»»

(** ... and the least total first, where the totals are numbers. *)
Lemma slice_least l x k :
  (forall y, y ∈ l -> is_nan (RS_Total (CE_Score y)) = false) ->
  slice_stable ranks_before l = x :: k -> forall y, y ∈ l -> CE_Eligible y = CE_Eligible x ->
  flt (RS_Total (CE_Score y)) (RS_Total (CE_Score x)) = false.
Proof.
  intros Hn E y Hy He.
  set (R := fun a b => CE_Eligible a = true /\ CE_Eligible b = false
    \/ CE_Eligible a = CE_Eligible b /\ flt (RS_Total (CE_Score b)) (RS_Total (CE_Score a)) = false).
  assert (y = x \/ R x y) as [-> | [[E1 E2] | [_ H]]].
  { eapply (slice_stable_head _ R (fun a => is_nan (RS_Total (CE_Score a)) = false)); eauto.
    - intros a b _ _. unfold R, ranks_before. destruct (CE_Eligible a), (CE_Eligible b); simpl; auto.
      all: right; split; [done |]; destruct (feq _ _) eqn:Ef; simpl in *; [apply feq_flt; by rewrite feq_sym | by apply flt_asym].
    - intros a b _ _. unfold R, ranks_before. destruct (CE_Eligible a), (CE_Eligible b); simpl; auto.
      all: right; split; [done |]; destruct (feq _ _) eqn:Ef; simpl in *; [by apply feq_flt | done].
    - intros a b c Ha Hb Hc [[H1 H2] | [H1 H2]] [[H3 H4] | [H3 H4]]; unfold R;
        [congruence | left; split; congruence .. |].
      right. split; [congruence |]. by apply (flt_trans_false _ (RS_Total (CE_Score b))). }
  - apply flt_irrefl.
  - congruence.
  - done.
Qed.

(** The candidate [Select] explains under a name. *)
Definition picks (req : RouteRequirements) (all : list RouteCandidate) (c : RouteCandidate) (s : RouteSelection) : Prop :=
  c ∈ all /\ capable req c /\ s = mkSelection (Role_Name (RCa_Role c)) (Role_Runtime (RCa_Role c)) (ModelID (RCa_Role c)).
Definition total (req : RouteRequirements) (all : list RouteCandidate) (c : RouteCandidate) : float :=
  RS_Total (scoreCandidate u c req all).

(** No capable candidate scores better than [c], where the scores are numbers. *)
Definition unbeaten (req : RouteRequirements) (all : list RouteCandidate) (c : RouteCandidate) : Prop :=
  (forall c', c' ∈ all -> is_nan (total req all c') = false) ->
  forall c', c' ∈ all -> capable req c' -> flt (total req all c') (total req all c) = false.

(** A choice that is right: [best] is unbeaten, and chosen unless the work is
    consequential and a capable candidate of a known, dearer tier is. *)
Definition right_choice (req : RouteRequirements) (all : list RouteCandidate) (ex : Explanation) : Prop :=
  exists best c, best ∈ all /\ capable req best /\ unbeaten req all best /\ picks req all c (Ex_Selected ex)
  /\ (Ex_Uplift ex = "" -> c = best)
  /\ (Ex_Uplift ex <> "" -> HighConsequence u (RQ_Title req) (RQ_Paths req) = true
      /\ tier_of (RCa_Role best) < tier_of (RCa_Role c) < tierUnknown).

Lemma explain_eligible req all c : CE_Eligible (explain u req all c) = true <-> capable req c.
Proof. unfold explain. cbn [CE_Eligible]. by rewrite bool_decide_eq_true, exclusions_nil. Qed.

(** The head of the ranking, when it is eligible. *)
Lemma ranked_best req all c k :
  slice_stable ranks_before (map (explain u req all) all) = explain u req all c :: k ->
  capable req c -> unbeaten req all c.
Proof.
  intros E Hc Hn c' Hc' Hcap. apply (slice_least (map (explain u req all) all) (explain u req all c) k) with (y := explain u req all c'); [| done | |].
  - intros y (x & -> & Hx)%list_elem_of_fmap. by apply Hn.
  - apply list_elem_of_fmap. by exists c'.
  - apply (explain_eligible req all) in Hc, Hcap. by rewrite Hc.
Qed.

(** C39: [Select] chooses a capable candidate whenever there is one and nothing
    otherwise.  Without an uplift no capable candidate scores better than the
    chosen one; an uplift is for consequential work only, and goes from that best
    candidate to a capable one of a known, dearer tier.  Every candidate is
    explained. *)
Theorem Select_spec req all :
  let ex := Select u req all in
  Ex_Candidates ex ≡ₚ map (explain u req all) all
  /\ ((forall c, c ∈ all -> ~ capable req c) -> Ex_Selected ex = mkSelection "" "" "")
  /\ ((exists c, c ∈ all /\ capable req c) -> right_choice req all ex).
Proof.
  cbv zeta. unfold Select. set (l := map (explain u req all) all).
  pose proof (slice_stable_Permutation ranks_before l) as Hp.
  destruct (slice_stable ranks_before l) as [| pick k] eqn:E.
  { apply Permutation_nil in Hp. unfold l in Hp. destruct all; [| done]. simpl.
    split_and!; [done | done |]. by intros (? & ?%elem_of_nil & _). }
  assert (forall x, x ∈ pick :: k -> exists c, c ∈ all /\ x = explain u req all c) as Hx.
  { intros x Hx. rewrite Hp in Hx. apply list_elem_of_fmap in Hx as (c & -> & Hc). by exists c. }
  destruct (Hx pick ltac:(left)) as (best & Hb & ->).
  destruct (CE_Eligible (explain u req all best)) eqn:Ee; cbn [negb].
  2: { split_and!; [done | done |]. intros (c0 & Hc0 & Hcap). apply (explain_eligible req all) in Hcap.
       rewrite (slice_eligible _ _ _ E Ee) in Hcap; [done |]. apply list_elem_of_fmap. by exists c0. }
  apply explain_eligible in Ee. pose proof (ranked_best _ _ _ _ E Ee) as Hbest.
  assert (forall ex, Ex_Candidates ex = explain u req all best :: k -> Ex_Selected ex = selection_of (explain u req all best) ->
    Ex_Uplift ex = "" -> Ex_Candidates ex ≡ₚ l /\ ((forall c, c ∈ all -> ~ capable req c) -> Ex_Selected ex = mkSelection "" "" "")
    /\ ((exists c, c ∈ all /\ capable req c) -> right_choice req all ex)) as Hplain.
  { intros ex E1 E2 E3. rewrite E1. split_and!; [done | by intros H; destruct (H best Hb) |].
    intros _. exists best, best. rewrite E2, E3. split_and!; done. }
  destruct (HighConsequence u (RQ_Title req) (RQ_Paths req)) eqn:Eh; [| by apply Hplain].
  destruct (List.find _ (explain u req all best :: k)) as [x |] eqn:Ef; [| by apply Hplain].
  apply find_some in Ef as [Hin%list_elem_of_In Hf]. bool_facts. destruct (Hx x Hin) as (c & Hc & ->).
  split_and!; [done | by intros H'; destruct (H' best Hb) |]. intros _. exists best, c.
  split_and!; [done | done | done | split_and!; [done | by eapply explain_eligible | done] | done |].
  intros _. split; [done |]. cbn in *. lia.
Qed.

««

* [AIM OF THE TASK]
What you return should match the data character for character.

* [WRITTEN REPLY]
(** ... and the least total first, where the totals are numbers. *)
Lemma slice_least l x k :
  (forall y, y ∈ l -> is_nan (RS_Total (CE_Score y)) = false) ->
  slice_stable ranks_before l = x :: k -> forall y, y ∈ l -> CE_Eligible y = CE_Eligible x ->
  flt (RS_Total (CE_Score y)) (RS_Total (CE_Score x)) = false.
Proof.
  intros Hn E y Hy He.
  set (R := fun a b => CE_Eligible a = true /\ CE_Eligible b = false
    \/ CE_Eligible a = CE_Eligible b /\ flt (RS_Total (CE_Score b)) (RS_Total (CE_Score a)) = false).
  assert (y = x \/ R x y) as [-> | [[E1 E2] | [_ H]]].
  { eapply (slice_stable_head _ R (fun a => is_nan (RS_Total (CE_Score a)) = false)); eauto.
    - intros a b _ _. unfold R, ranks_before. destruct (CE_Eligible a), (CE_Eligible b); simpl; auto.
      all: right; split; [done |]; destruct (feq _ _) eqn:Ef; simpl in *; [apply feq_flt; by rewrite feq_sym | by apply flt_asym].
    - intros a b _ _. unfold R, ranks_before. destruct (CE_Eligible a), (CE_Eligible b); simpl; auto.
      all: right; split; [done |]; destruct (feq _ _) eqn:Ef; simpl in *; [by apply feq_flt | done].
    - intros a b c Ha Hb Hc [[H1 H2] | [H1 H2]] [[H3 H4] | [H3 H4]]; unfold R;
        [congruence | left; split; congruence .. |].
      right. split; [congruence |]. by apply (flt_trans_false _ (RS_Total (CE_Score b))). }
  - apply flt_irrefl.
  - congruence.
  - done.
Qed.

(** The candidate [Select] explains under a name. *)
Definition picks (req : RouteRequirements) (all : list RouteCandidate) (c : RouteCandidate) (s : RouteSelection) : Prop :=
  c ∈ all /\ capable req c /\ s = mkSelection (Role_Name (RCa_Role c)) (Role_Runtime (RCa_Role c)) (ModelID (RCa_Role c)).
Definition total (req : RouteRequirements) (all : list RouteCandidate) (c : RouteCandidate) : float :=
  RS_Total (scoreCandidate u c req all).

(** No capable candidate scores better than [c], where the scores are numbers. *)
Definition unbeaten (req : RouteRequirements) (all : list RouteCandidate) (c : RouteCandidate) : Prop :=
  (forall c', c' ∈ all -> is_nan (total req all c') = false) ->
  forall c', c' ∈ all -> capable req c' -> flt (total req all c') (total req all c) = false.

(** A choice that is right: [best] is unbeaten, and chosen unless the work is
    consequential and a capable candidate of a known, dearer tier is. *)
Definition right_choice (req : RouteRequirements) (all : list RouteCandidate) (ex : Explanation) : Prop :=
  exists best c, best ∈ all /\ capable req best /\ unbeaten req all best /\ picks req all c (Ex_Selected ex)
  /\ (Ex_Uplift ex = "" -> c = best)
  /\ (Ex_Uplift ex <> "" -> HighConsequence u (RQ_Title req) (RQ_Paths req) = true
      /\ tier_of (RCa_Role best) < tier_of (RCa_Role c) < tierUnknown).

Lemma explain_eligible req all c : CE_Eligible (explain u req all c) = true <-> capable req c.
Proof. unfold explain. cbn [CE_Eligible]. by rewrite bool_decide_eq_true, exclusions_nil. Qed.

(** The head of the ranking, when it is eligible. *)
Lemma ranked_best req all c k :
  slice_stable ranks_before (map (explain u req all) all) = explain u req all c :: k ->
  capable req c -> unbeaten req all c.
Proof.
  intros E Hc Hn c' Hc' Hcap. apply (slice_least (map (explain u req all) all) (explain u req all c) k) with (y := explain u req all c'); [| done | |].
  - intros y (x & -> & Hx)%list_elem_of_fmap. by apply Hn.
  - apply list_elem_of_fmap. by exists c'.
  - apply (explain_eligible req all) in Hc, Hcap. by rewrite Hc.
Qed.

(** C39: [Select] chooses a capable candidate whenever there is one and nothing
    otherwise.  Without an uplift no capable candidate scores better than the
    chosen one; an uplift is for consequential work only, and goes from that best
    candidate to a capable one of a known, dearer tier.  Every candidate is
    explained. *)
Theorem Select_spec req all :
  let ex := Select u req all in
  Ex_Candidates ex ≡ₚ map (explain u req all) all
  /\ ((forall c, c ∈ all -> ~ capable req c) -> Ex_Selected ex = mkSelection "" "" "")
  /\ ((exists c, c ∈ all /\ capable req c) -> right_choice req all ex).
Proof.
  cbv zeta. unfold Select. set (l := map (explain u req all) all).
  pose proof (slice_stable_Permutation ranks_before l) as Hp.
  destruct (slice_stable ranks_before l) as [| pick k] eqn:E.
  { apply Permutation_nil in Hp. unfold l in Hp. destruct all; [| done]. simpl.
    split_and!; [done | done |]. by intros (? & ?%elem_of_nil & _). }
  assert (forall x, x ∈ pick :: k -> exists c, c ∈ all /\ x = explain u req all c) as Hx.
  { intros x Hx. rewrite Hp in Hx. apply list_elem_of_fmap in Hx as (c & -> & Hc). by exists c. }
  destruct (Hx pick ltac:(left)) as (best & Hb & ->).
  destruct (CE_Eligible (explain u req all best)) eqn:Ee; cbn [negb].
  2: { split_and!; [done | done |]. intros (c0 & Hc0 & Hcap). apply (explain_eligible req all) in Hcap.
       rewrite (slice_eligible _ _ _ E Ee) in Hcap; [done |]. apply list_elem_of_fmap. by exists c0. }
  apply explain_eligible in Ee. pose proof (ranked_best _ _ _ _ E Ee) as Hbest.
  assert (forall ex, Ex_Candidates ex = explain u req all best :: k -> Ex_Selected ex = selection_of (explain u req all best) ->
    Ex_Uplift ex = "" -> Ex_Candidates ex ≡ₚ l /\ ((forall c, c ∈ all -> ~ capable req c) -> Ex_Selected ex = mkSelection "" "" "")
    /\ ((exists c, c ∈ all /\ capable req c) -> right_choice req all ex)) as Hplain.
  { intros ex E1 E2 E3. rewrite E1. split_and!; [done | by intros H; destruct (H best Hb) |].
    intros _. exists best, best. rewrite E2, E3. split_and!; done. }
  destruct (HighConsequence u (RQ_Title req) (RQ_Paths req)) eqn:Eh; [| by apply Hplain].
  destruct (List.find _ (explain u req all best :: k)) as [x |] eqn:Ef; [| by apply Hplain].
  apply find_some in Ef as [Hin%list_elem_of_In Hf]. bool_facts. destruct (Hx x Hin) as (c & Hc & ->).
  split_and!; [done | by intros H'; destruct (H' best Hb) |]. intros _. exists best, c.
  split_and!; [done | done | done | split_and!; [done | by eapply explain_eligible | done] | done |].
  intros _. split; [done |]. cbn in *. lia.
Qed.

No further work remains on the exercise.